(* ===== verification/Text.v ===== *)
(** * [parse] and [format]

    [include/metl/parse.hpp] and [include/metl/format.hpp]: integers to and from
    text.  The state is the array of characters, each its code; the integer type
    [T] is its width in bits, and a value is kept at its width: the accumulator
    of the parsers is [T]'s unsigned counterpart or [unsigned], whichever is
    wider, and the formatters work in [unsigned long long]. *)

From Stdlib Require Import ZArith Lia.
From stdpp Require Import base numbers list option tactics.
From S2P Require Import Prelude Span.
Local Open Scope Z_scope.

(** [static_cast] to an unsigned and to a signed type of [bits] bits. *)
Definition to_unsigned (bits z : Z) : Z := z mod 2 ^ bits.
Definition to_signed (bits z : Z) : Z :=
  let u := z mod 2 ^ bits in if u <? 2 ^ (bits - 1) then u else u - 2 ^ bits.

Inductive parse_error : Set := empty | not_a_number | out_of_range.

#[export] Instance parse_error_eq_dec : EqDecision parse_error.
Proof. solve_decision. Defined.

Record parsed : Set := mk_parsed { value : Z; tail : span }.

Record digit_run : Set := mk_run { run_value : Z; consumed : Z; overflowed : bool }.

Module Parse.
Section parse.
  Context `{SizeT} (h : hardening) (uint_bits : Z).
  Abbreviation mem := (list Z).

Definition is_decimal_digit (character : Z) : bool := (48 <=? character) && (character <=? 57).

Definition hex_digit_value (character : Z) : Z :=
  if (48 <=? character) && (character <=? 57) then character - 48
  else if (97 <=? character) && (character <=? 102) then character - 97 + 10
  else if (65 <=? character) && (character <=? 70) then character - 65 + 10
  else 16.

(** The width of [parse_accumulator_t<T>]. *)
Definition parse_accumulator_bits (bits : Z) : Z := if uint_bits <? bits then bits else uint_bits.

(** The loops; [n] characters are left. *)
Fixpoint fold_decimal_from (acc_bits : Z) (n : nat) (text : span) (limit_head limit_tail : Z)
    (value index : Z) (over : bool) : M mem digit_run :=
  match n with
  | O => ret (mk_run value index over)
  | S n' =>
      let! c := Span.get_at h text index in
      if is_decimal_digit c then
        let digit := to_unsigned acc_bits (c - 48) in
        if (limit_head <? value) || ((value =? limit_head) && (limit_tail <? digit)) then
          fold_decimal_from acc_bits n' text limit_head limit_tail value (index + 1) true
        else
          fold_decimal_from acc_bits n' text limit_head limit_tail
            (to_unsigned acc_bits (value * 10 + digit)) (index + 1) over
      else ret (mk_run value index over)
  end.
Definition fold_decimal (acc_bits : Z) (text : span) (limit_head limit_tail : Z) : M mem digit_run :=
  fold_decimal_from acc_bits (Z.to_nat (ssize text)) text limit_head limit_tail 0 0 false.

Fixpoint fold_hex_from (acc_bits : Z) (n : nat) (text : span) (limit_head : Z)
    (value index : Z) (over : bool) : M mem digit_run :=
  match n with
  | O => ret (mk_run value index over)
  | S n' =>
      let! c := Span.get_at h text index in
      if hex_digit_value c <? 16 then
        let digit := to_unsigned acc_bits (hex_digit_value c) in
        if limit_head <? value then fold_hex_from acc_bits n' text limit_head value (index + 1) true
        else
          fold_hex_from acc_bits n' text limit_head (to_unsigned acc_bits (value * 16 + digit)) (index + 1) over
      else ret (mk_run value index over)
  end.
Definition fold_hex (acc_bits : Z) (text : span) (limit_head : Z) : M mem digit_run :=
  fold_hex_from acc_bits (Z.to_nat (ssize text)) text limit_head 0 0 false.

(** [std::numeric_limits<T>::max()] of an unsigned and of a signed type, and
    the signed [min()]. *)
Definition unsigned_max (bits : Z) : Z := 2 ^ bits - 1.
Definition signed_max (bits : Z) : Z := 2 ^ (bits - 1) - 1.
Definition signed_min (bits : Z) : Z := - 2 ^ (bits - 1).

Definition negative_limit_of (bits : Z) : Z :=
  to_unsigned (parse_accumulator_bits bits) (to_unsigned (parse_accumulator_bits bits) (signed_max bits) + 1).

Definition try_parse_uint (bits : Z) (text : span) : M mem (parse_error + parsed) :=
  if Span.empty text then ret (inl empty)
  else
    let acc := parse_accumulator_bits bits in
    let limit := to_unsigned acc (unsigned_max bits) in
    let! run := fold_decimal acc text (limit / 10) (limit mod 10) in
    if consumed run =? 0 then ret (inl not_a_number)
    else if overflowed run then ret (inl out_of_range)
    else
      let! rest := Span.subspan text (consumed run) Span.dynamic_extent in
      ret (inr (mk_parsed (to_unsigned bits (run_value run)) rest)).

Definition try_parse_int (bits : Z) (text : span) : M mem (parse_error + parsed) :=
  if Span.empty text then ret (inl empty)
  else
    let! c := Span.get_at h text 0 in
    let negative := c =? 45 in
    let! digits := if negative then Span.subspan text 1 Span.dynamic_extent else ret text in
    let acc := parse_accumulator_bits bits in
    let positive_limit := to_unsigned acc (signed_max bits) in
    let negative_limit := negative_limit_of bits in
    let limit_head := if negative then negative_limit / 10 else positive_limit / 10 in
    let limit_tail := if negative then negative_limit mod 10 else positive_limit mod 10 in
    let! run := fold_decimal acc digits limit_head limit_tail in
    if consumed run =? 0 then ret (inl not_a_number)
    else if overflowed run then ret (inl out_of_range)
    else
      let! rest := Span.subspan digits (consumed run) Span.dynamic_extent in
      if negb negative then ret (inr (mk_parsed (to_signed bits (run_value run)) rest))
      else if run_value run =? negative_limit then ret (inr (mk_parsed (signed_min bits) rest))
      else ret (inr (mk_parsed (to_signed bits (- to_signed bits (run_value run))) rest)).

Definition try_parse_hex (bits : Z) (text : span) : M mem (parse_error + parsed) :=
  if Span.empty text then ret (inl empty)
  else
    let acc := parse_accumulator_bits bits in
    let limit := to_unsigned acc (unsigned_max bits) in
    let! run := fold_hex acc text (limit / 16) in
    if consumed run =? 0 then ret (inl not_a_number)
    else if overflowed run then ret (inl out_of_range)
    else
      let! rest := Span.subspan text (consumed run) Span.dynamic_extent in
      ret (inr (mk_parsed (to_unsigned bits (run_value run)) rest)).

(** [METL_HARDEN(result.has_value()); return result.value();] *)
Definition value_or_trap (r : parse_error + parsed) : M mem parsed :=
  match r with
  | inr p => ret p
  | inl _ => trap
  end.
Definition parse_uint (bits : Z) (text : span) : M mem parsed :=
  let! r := try_parse_uint bits text in value_or_trap r.
Definition parse_int (bits : Z) (text : span) : M mem parsed :=
  let! r := try_parse_int bits text in value_or_trap r.
Definition parse_hex (bits : Z) (text : span) : M mem parsed :=
  let! r := try_parse_hex bits text in value_or_trap r.
End parse.
End Parse.

Inductive hex_case : Set := lower | upper.

Module Format.
Section format.
  Context `{SizeT} (h : hardening).
  Abbreviation mem := (list Z).

(** [unsigned long long] has 64 bits. *)
Definition ull_bits : Z := 64.

(** A value of [n] bits has at most [n] digits, so 64 turns are enough. *)
Fixpoint decimal_digits_from (fuel : nat) (magnitude digits : Z) : M mem Z :=
  if 10 <=? magnitude then
    match fuel with
    | O => fun _ => Spin
    | S fuel' => decimal_digits_from fuel' (magnitude / 10) (digits + 1)
    end
  else ret digits.
Definition decimal_digits (magnitude : Z) : M mem Z := decimal_digits_from 64 magnitude 1.

Fixpoint hex_digits_from (fuel : nat) (value digits : Z) : M mem Z :=
  if 16 <=? value then
    match fuel with
    | O => fun _ => Spin
    | S fuel' => hex_digits_from fuel' (Z.shiftr value 4) (digits + 1)
    end
  else ret digits.
Definition hex_digits (value : Z) : M mem Z := hex_digits_from 64 value 1.

Fixpoint write_decimal (out : span) (count : nat) (magnitude : Z) : M mem unit :=
  match count with
  | O => ret tt
  | S index =>
      Span.set_at h out (Z.of_nat index) (48 + magnitude mod 10) ;;;
      write_decimal out index (magnitude / 10)
  end.

Fixpoint write_hex (out : span) (count : nat) (value : Z) (letters : hex_case) : M mem unit :=
  match count with
  | O => ret tt
  | S index =>
      let alphabet_offset := match letters with upper => 65 | lower => 97 end in
      let nibble := Z.land value 15 in
      Span.set_at h out (Z.of_nat index) (if nibble <? 10 then 48 + nibble else alphabet_offset + (nibble - 10)) ;;;
      write_hex out index (Z.shiftr value 4) letters
  end.

Definition magnitude_of (value : Z) : Z :=
  let unsigned_value := to_unsigned ull_bits value in
  if value <? 0 then to_unsigned ull_bits (0 - unsigned_value) else unsigned_value.

Definition try_format_uint (out : span) (value : Z) : M mem span :=
  let magnitude := to_unsigned ull_bits value in
  let! count := decimal_digits magnitude in
  if ssize out <? count then Span.first out 0
  else write_decimal out (Z.to_nat count) magnitude ;;; Span.first out count.

Definition try_format_int (is_unsigned : bool) (out : span) (value : Z) : M mem span :=
  if is_unsigned then try_format_uint out value
  else
    let widened := value in
    let magnitude := magnitude_of widened in
    let! digits := decimal_digits magnitude in
    let count := digits + (if widened <? 0 then 1 else 0) in
    if ssize out <? count then Span.first out 0
    else
      (if widened <? 0 then
         Span.set_at h out 0 45 ;;;
         let! rest := Span.subspan out 1 Span.dynamic_extent in
         write_decimal rest (Z.to_nat digits) magnitude
       else write_decimal out (Z.to_nat digits) magnitude) ;;;
      Span.first out count.

Definition try_format_hex (out : span) (value digits : Z) (letters : hex_case) : M mem span :=
  let widened := to_unsigned ull_bits value in
  let! needed := hex_digits widened in
  let count := if digits =? 0 then needed else digits in
  if (ssize out <? count) || (count <? needed) then Span.first out 0
  else write_hex out (Z.to_nat count) widened letters ;;; Span.first out count.

(** [METL_ASSERT(!text.empty()); return text;] *)
Definition nonempty (m : M mem span) : M mem span :=
  let! text := m in metl_assert h (negb (Span.empty text)) ;;; ret text.
Definition format_uint (out : span) (value : Z) : M mem span := nonempty (try_format_uint out value).
Definition format_int (is_unsigned : bool) (out : span) (value : Z) : M mem span :=
  nonempty (try_format_int is_unsigned out value).
Definition format_hex (out : span) (value digits : Z) (letters : hex_case) : M mem span :=
  nonempty (try_format_hex out value digits letters).
End format.
End Format.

=== TASK TO COMPLETE ===
The answer should consist only of the lines from the one with "nonempty (try_format_int is_unsigned" to the final line of the records above, retyped word for word.

=== WRITTEN RESPONSE ===
  nonempty (try_format_int is_unsigned out value).
Definition format_hex (out : span) (value digits : Z) (letters : hex_case) : M mem span :=
  nonempty (try_format_hex out value digits letters).
End format.
End Format.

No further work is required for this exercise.